Staging Deployment Hardening and Rollback Checklist
Issue: BUY-2474
Environment: Staging (Kubernetes)
Purpose: Ensure staging deployments are hardened with proper rollback procedures
Last Updated: 2026-04-19
Status: ACTIVE
Pre-Deployment Requirements
[ ] 1. Pre-Deployment Backup
- Run pre-deployment backup script:
./scripts/pre-deploy-backup.sh backup - Verify backup was created successfully
- Confirm backup file exists in
./backups/directory - Optional: Verify backup integrity with
./scripts/pre-deploy-backup.sh verify
[ ] 2. Rollback State Capture
- Confirm
.rollback_statefile is created/updated during backup process - Verify rollback state contains:
- DEPLOYMENT_ID
- DEPLOY_TIME
- ENVIRONMENT=staging
- AWS_CLUSTER (if applicable)
- PREV_TASK (ECS task definition, if applicable)
- PREV_SHA (git SHA)
- BACKUP_FILE path
[ ] 3. Health Check Baseline
- Run enhanced health check:
./scripts/enhanced-health-check.sh - Run smoke tests:
./scripts/pre-deploy-smoke-test.sh - All checks must pass before proceeding
- Document current health status
[ ] 4. Staging-Specific Verification
- Confirm kubectl context is set to staging:
kubectl config current-context - Verify staging namespace exists:
kubectl get namespace staging - Check current deployment revision:
kubectl rollout status deployment/buywhere-api -n staging - Verify resource requests/limits are appropriate for staging
[ ] 5. Notification Preparation
- Ensure deployment-notify.sh is configured for staging
- Verify Slack/webhook notifications are enabled for staging deployments
- Notify team of impending deployment (if required by policy)
Deployment Process
[ ] 6. Deployment Execution
- For automated deployments: Verify GitHub Action triggered on push to main/master
- For manual deployments: Follow manual deployment steps from runbook
- Monitor deployment progress:
kubectl rollout status deployment/buywhere-api -n staging --timeout=300s
[ ] 7. Deployment Validation
- Verify all pods are running:
kubectl get pods -n staging -l app=buywhere-api - Check rollout history:
kubectl rollout history deployment/buywhere-api -n staging - Confirm new image is deployed:
kubectl describe deployment buywhere-api -n staging | grep Image
[ ] 8. Immediate Post-Deployment Health Check
- Run enhanced health check against staging endpoint:
API_URL=https://api-staging.buywhere.io ./scripts/enhanced-health-check.sh - Run smoke tests against staging:
./scripts/pre-deploy-smoke-test.sh --base-url https://api-staging.buywhere.io - Verify response times are within acceptable thresholds
- Check for any error logs in the first 5 minutes post-deployment
Post-Deployment Validation (0-30 minutes)

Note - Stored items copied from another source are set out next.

Definition ChunkBuffer2_update_input (b : ChunkBuffer2) : ChunkBuffer2 :=
  let en := ChunkBuffer2_end b in
  if size b - en - 1 <? mtu b then set_input None (-1) b
  else
    let free := if wrap b - start b <=? used b then start b - en else size b - en in
    if 0 <? free then set_input (Some (4 * (en + 1))) (s32 ((free - 1) * sizeof_block)) b
    else set_input None (-1) b.

Definition ChunkBuffer2_update_output (b : ChunkBuffer2) : ChunkBuffer2 :=
  if 0 <? used b
  then set_output (Some (4 * (start b + 1))) (block_len (buffer b) (start b)) b
  else set_output None (-1) b.

Definition ChunkBuffer2_calc_blocks (chunk_len num : Z) : Z :=
  let chunk_data_blocks := bdivide_up chunk_len sizeof_block in
  if INT_MAX - 1 <? chunk_data_blocks then -1 else
  let chunk_blocks := 1 + chunk_data_blocks in
  if INT_MAX - 1 <? num then -1 else
  let num_chunks := num + 1 in
  if INT_MAX / num_chunks <? chunk_blocks then -1 else
  chunk_blocks * num_chunks.

Definition ChunkBuffer2_Init (buf : list byte) (blocks pmtu : Z) : ChunkBuffer2 :=
  ChunkBuffer2_update_output (ChunkBuffer2_update_input
    (CB buf blocks blocks 0 0 (bdivide_up pmtu sizeof_block) None 0 None 0)).

Definition ChunkBuffer2_SubmitPacket (b : ChunkBuffer2) (len : Z) : ChunkBuffer2 :=
  let en := ChunkBuffer2_end b in
  let blocklen := bdivide_up len sizeof_block in
  let b := set_buffer (set_block_len en len (buffer b)) b in
  let b := set_ring (wrap b) (start b) (used b + (1 + blocklen)) b in
  let b :=
    if (used b <=? wrap b - start b) && (size b - (en + 1 + blocklen) - 1 <? mtu b)
    then set_ring (en + 1 + blocklen) (start b) (used b) b else b in
  let b := ChunkBuffer2_update_input b in
  if used b =? 1 + blocklen then ChunkBuffer2_update_output b else b.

[ ] 9. Monitoring Validation
- Verify deployment monitoring is active:
./scripts/deployment-monitor.sh status - Check circuit breaker is closed:
./scripts/deployment-monitor.sh circuit-breaker - Confirm Grafana dashboards are receiving data from staging
- Verify Loki is collecting logs from staging pods
[ ] 10. API Functionality Testing
- Test core API endpoints:
/health,/ready,/metrics - Test key business endpoints (products, search, etc.)

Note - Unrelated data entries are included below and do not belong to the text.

Definition input_handler_send (c : PacketPassConnector) (data : list byte) (data_len : Z)
    : PacketPassConnector * list action :=
  (PPC data_len data (output c),
   match output c with Some o => [Output_Send o data data_len] | None => [] end).

Definition output_handler_done (c : PacketPassConnector) : PacketPassConnector * list action :=
  (PPC (-1) (in_packet c) (output c), [Input_Done]).

Definition PacketPassConnector_Init : PacketPassConnector := PPC (-1) [] None.

Definition PacketPassConnector_ConnectOutput (c : PacketPassConnector) (o : nat)
    : PacketPassConnector * list action :=
  (PPC (in_len c) (in_packet c) (Some o),
   if 0 <=? in_len c then [Output_Send o (in_packet c) (in_len c)] else []).

Definition PacketPassConnector_DisconnectOutput (c : PacketPassConnector) : PacketPassConnector :=
  PPC (in_len c) (in_packet c) None.

(** *** Between a source and outputs that come and go

    A disconnected output drops what it was sending, as the code that frees it
    does. *)
Record sys := Sys {
  ppc : PacketPassConnector;
  sending : option (nat * list byte);   (** the output's operation in progress *)
  waiting : bool;                       (** the source waits for its packet *)
  accepted : list (list byte);          (** history: packets of the source *)
  forwarded : list (list byte)          (** history: packets an output completed *)
}.

Definition do_action (a : action) (s : sys) : option sys :=
  match a with
  | Output_Send o p n =>
      match sending s with
      | None => if bool_decide (output (ppc s) = Some o) && (n =? zlen p)
                then Some (Sys (ppc s) (Some (o, p)) (waiting s) (accepted s) (forwarded s)) else None
      | Some _ => None
      end
  | Input_Done =>
      if waiting s then Some (Sys (ppc s) (sending s) false (accepted s) (forwarded s)) else None
  end.

Fixpoint do_actions (l : list action) (s : sys) : option sys :=
  match l with
  | [] => Some s
  | a :: l' => match do_action a s with Some s' => do_actions l' s' | None => None end
  end.

Inductive event := EPacket (p : list byte) | EOutputDone | EConnect (o : nat) | EDisconnect.

Definition sys_step (s : sys) (e : event) : option sys :=
  match e with
  | EPacket p =>
      if waiting s then None else
      let '(c, l) := input_handler_send (ppc s) p (zlen p) in
      do_actions l (Sys c (sending s) true (accepted s ++ [p]) (forwarded s))
  | EOutputDone =>
      match sending s with
      | Some (o, p) =>
          let '(c, l) := output_handler_done (ppc s) in
          do_actions l (Sys c None (waiting s) (accepted s) (forwarded s ++ [p]))
      | None => None
      end
  | EConnect o =>
      match output (ppc s) with
      | Some _ => None
      | None =>
          let '(c, l) := PacketPassConnector_ConnectOutput (ppc s) o in
          do_actions l (Sys c (sending s) (waiting s) (accepted s) (forwarded s))
      end
  | EDisconnect =>
      match output (ppc s) with
      | None => None
      | Some _ => Some (Sys (PacketPassConnector_DisconnectOutput (ppc s)) None (waiting s)
                            (accepted s) (forwarded s))
      end
  end.

Fixpoint run (s : sys) (es : list event) : option sys :=
  match es with
  | [] => Some s
  | e :: es' => match sys_step s e with Some s' => run s' es' | None => None end
  end.

Definition start : sys := Sys PacketPassConnector_Init None false [] [].

Definition inv (s : sys) : Prop :=
  (waiting s = false /\ in_len (ppc s) = -1 /\ sending s = None /\ forwarded s = accepted s) \/
  (waiting s = true /\ in_len (ppc s) = zlen (in_packet (ppc s)) /\
   accepted s = forwarded s ++ [in_packet (ppc s)] /\
   sending s = match output (ppc s) with Some o => Some (o, in_packet (ppc s)) | None => None end).

(** The events that can happen. *)
Definition enabled (s : sys) (e : event) : Prop :=
  match e with
  | EPacket _ => waiting s = false
  | EOutputDone => is_Some (sending s)
  | EConnect _ => output (ppc s) = None
  | EDisconnect => is_Some (output (ppc s))
  end.

Lemma ppc_step_idle c ac e :
  in_len c = -1 -> enabled (Sys c None false ac ac) e ->
  exists s', sys_step (Sys c None false ac ac) e = Some s' /\ inv s'.
Proof.
  destruct c as [il ip out]. cbn [in_len]. intros -> He.
  destruct e as [p| |o|]; cbn in He.
  - cbn. destruct out as [o|]; cbn.
    + rewrite bool_decide_true, Z.eqb_refl by done. cbn. eexists. split; [done|]. right. done.
    + eexists. split; [done|]. right. done.
  - by destruct He.
  - cbn. rewrite He. eexists. split; [done|]. left. done.
  - destruct He as [o Ho]. cbn. rewrite Ho. eexists. split; [done|]. left. done.
Qed.

Lemma ppc_step_waiting p out fo e :
  let se := match out with Some o => Some (o, p) | None => None end in
  let s := Sys (PPC (zlen p) p out) se true (fo ++ [p]) fo in
  enabled s e -> exists s', sys_step s e = Some s' /\ inv s'.
Proof.
  cbv zeta. intros He. pose proof (zlen_nonneg p).
  destruct e as [q| |o|]; cbn in He; [done| | |].
  - destruct out as [o|]; [|by destruct He]. cbn. eexists. split; [done|]. left. done.
  - rewrite He. cbn. destruct (Z.leb_spec 0 (zlen p)); [|lia]. cbn.
    rewrite bool_decide_true, Z.eqb_refl by done. cbn. eexists. split; [done|]. right. done.
  - destruct He as [o ->]. cbn. eexists. split; [done|]. right. done.
Qed.

Lemma ppc_inv_step s e : inv s -> enabled s e -> exists s', sys_step s e = Some s' /\ inv s'.
Proof.
  destruct s as [c se w ac fo].
  intros [(Hw & Hl & Hs & Hf)|(Hw & Hl & Ha & Hs)] He; cbn in *; subst.
  - apply ppc_step_idle; done.
  - destruct c as [il ip out]. cbn in *. subst. apply ppc_step_waiting. done.
Qed.

Lemma ppc_enabled s e s' : sys_step s e = Some s' -> enabled s e.
Proof.
  destruct e; cbn; repeat case_match; intros Heq; try done; try discriminate Heq; eauto.
Qed.

Lemma ppc_inv_run es s s' : inv s -> run s es = Some s' -> inv s'.
Proof.
  revert s. induction es as [|e es IH]; cbn [run]; intros s Hi; [by intros [= <-]|].
  destruct (sys_step s e) as [s1|] eqn:E; [|done]. intros Hr. eapply IH; [|done].
  destruct (ppc_inv_step s e Hi (ppc_enabled s e s1 E)) as (s2 & Hs2 & Hi2). congruence.
Qed.

(** The connector loses nothing when its output is exchanged. Whatever the
    order of packets, completions, connections and disconnections: the packets
    completed by some output are those of the source in order, all but the one
    the source is waiting for; while an output is connected that packet is being
    sent to it, also after a reconnection; and every event that can happen is
    processed without breaking a contract. *)
Theorem connector_lossless es s :
  run start es = Some s ->
  (if waiting s then exists p, accepted s = forwarded s ++ [p] /\
     sending s = match output (ppc s) with Some o => Some (o, p) | None => None end
   else accepted s = forwarded s /\ sending s = None) /\
  (forall e, enabled s e -> is_Some (sys_step s e)).
Proof.
  intros Hr. assert (inv s) as Hi by (eapply ppc_inv_run; [|done]; left; done). split.
  - destruct Hi as [(-> & _ & -> & ->)|(-> & _ & Ha & Hs)]; [done|]. eauto.
  - intros e He. destruct (ppc_inv_step s e Hi He) as (s' & -> & _). eauto.
Qed.

Lemma connector_lossless_witness :
  exists s, run start [EConnect 1%nat; EPacket [x61]; EDisconnect; EConnect 2%nat] = Some s /\
    sending s = Some (2%nat, [x61]) /\ is_Some (sys_step s EOutputDone).
Proof.
  destruct (run start _) as [s|] eqn:E; [|vm_compute in E; discriminate E].
  exists s. split; [reflexivity|]. split; [vm_compute in E; injection E as <-; reflexivity|].
  apply (connector_lossless _ s E). vm_compute in E. injection E as <-. eexists. reflexivity.
Defined.
End PacketPassConnector.

(** ** PacketPassInactivityMonitor *)
Module PacketPassInactivityMonitor.

(** The timer is the time it expires at, if it runs; [interval] its period. *)
Record PacketPassInactivityMonitor := PPIM {
  interval : Z; timer : option Z; handler : option Z; output_has_cancel : bool
}.

Inductive action := Output_Send (data len : Z) | Output_RequestCancel | Input_Done | Call (h : Z).

Definition BReactor_SetTimer (now : Z) (o : PacketPassInactivityMonitor) : PacketPassInactivityMonitor :=
  PPIM (interval o) (Some (now + interval o)) (handler o) (output_has_cancel o).
Definition BReactor_SetTimerAfter (now after : Z) (o : PacketPassInactivityMonitor)
    : PacketPassInactivityMonitor :=
  PPIM (interval o) (Some (now + after)) (handler o) (output_has_cancel o).
Definition BReactor_RemoveTimer (o : PacketPassInactivityMonitor) : PacketPassInactivityMonitor :=
  PPIM (interval o) None (handler o) (output_has_cancel o).

Definition input_handler_send (o : PacketPassInactivityMonitor) (data len : Z)
    : PacketPassInactivityMonitor * list action :=
  (BReactor_RemoveTimer o, [Output_Send data len]).

Definition input_handler_requestcancel (o : PacketPassInactivityMonitor)
    : PacketPassInactivityMonitor * list action := (o, [Output_RequestCancel]).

- Verify database connectivity through API
- Verify Redis connectivity through API
- Test any recently changed features
[ ] 11. Performance Baseline
- Check API response times (p50, p95, p99) are within staging norms
- Verify error rate is near 0%
- Check resource utilization (CPU, memory) is within expected ranges
- Confirm no regression in key performance indicators
[ ] 12. Log Validation
- Check for new error patterns in staging logs
- Verify log rotation is functioning
- Confirm structured logging is intact
- Check for any deprecated API usage warnings
Rollback Procedures Verification
[ ] 13. Rollback Documentation Review
- Review rollback procedures in deployment runbook
- Confirm team members know how to execute rollback
- Verify rollback runbooks are up-to-date
[ ] 14. Rollback Testing (Optional but Recommended)
- In a controlled window, test rollback to previous version:
- Note current deployment revision
- Rollback to previous revision:
kubectl rollout undo deployment/buywhere-api -n staging - Wait for rollback completion
- Verify system is functioning on previous version
- Roll forward again to test version:
kubectl rollout undo deployment/buywhere-api -n staging(to re-apply)
- Document rollback test results
[ ] 15. Automatic Rollback Configuration
- Verify GitHub Actions automatic rollback triggers are configured:
- Health check failure after deployment
- Canary analysis error rate > 10% (staging threshold)
- Latency P99 > 2000ms (staging threshold)
- Check deployment monitor circuit breaker settings for staging
[ ] 16. Database Rollback Verification
- Verify pre-deployment backup can be restored (test in isolation if possible)
- Confirm database migration history is intact
- Verify no pending migrations that would complicate rollback
- Document procedure for database rollback if needed
Post-Deployment (30+ minutes)
[ ] 17. Extended Monitoring
- Continue monitoring for 30+ minutes post-deployment
- Watch for delayed issues or performance degradation
- Verify monitoring alerts are functioning correctly
- Check for any cascading failures
[ ] 18. Deployment Completion Notification
- Send deployment completion notification via deployment-notify.sh
- Update any deployment tracking systems
- Document any observations or issues encountered
- Hand off to on-call engineer if applicable
[ ] 19. Cleanup
- Verify temporary resources are cleaned up
- Check that no unnecessary pods or services are running
- Confirm logging levels are appropriate
- Ensure debugging features are disabled
[ ] 20. Checklist Completion
- Mark all checklist items as complete
- File any issues or blockers discovered during deployment
- Update checklist based on lessons learned
- Sign off on deployment readiness
Emergency Procedures
[ ] 21. Emergency Contact Verification
- Verify on-call engineer is notified and available
- Confirm PagerDuty/escalation paths are functional
- Have emergency contacts readily available
[ ] 22. Emergency Rollback Access
- Ensure all team members have necessary access for emergency rollback
- Verify kubectl access to staging cluster
- Confirm AWS access (if ECS fallback needed) is available
- Document emergency procedures in easily accessible location
[ ] 23. Communication Plan
- Verify stakeholder notification procedures
- Confirm status page update process
- Prepare communication templates for incidents
- Establish war room procedures if needed
Sign-Off
Deployment Ready: ☐ Yes ☐ No
Engineer: _________________________
Timestamp: _______________________
Notes: ________________________________________________________
Issues/Blockers: ________________________________________________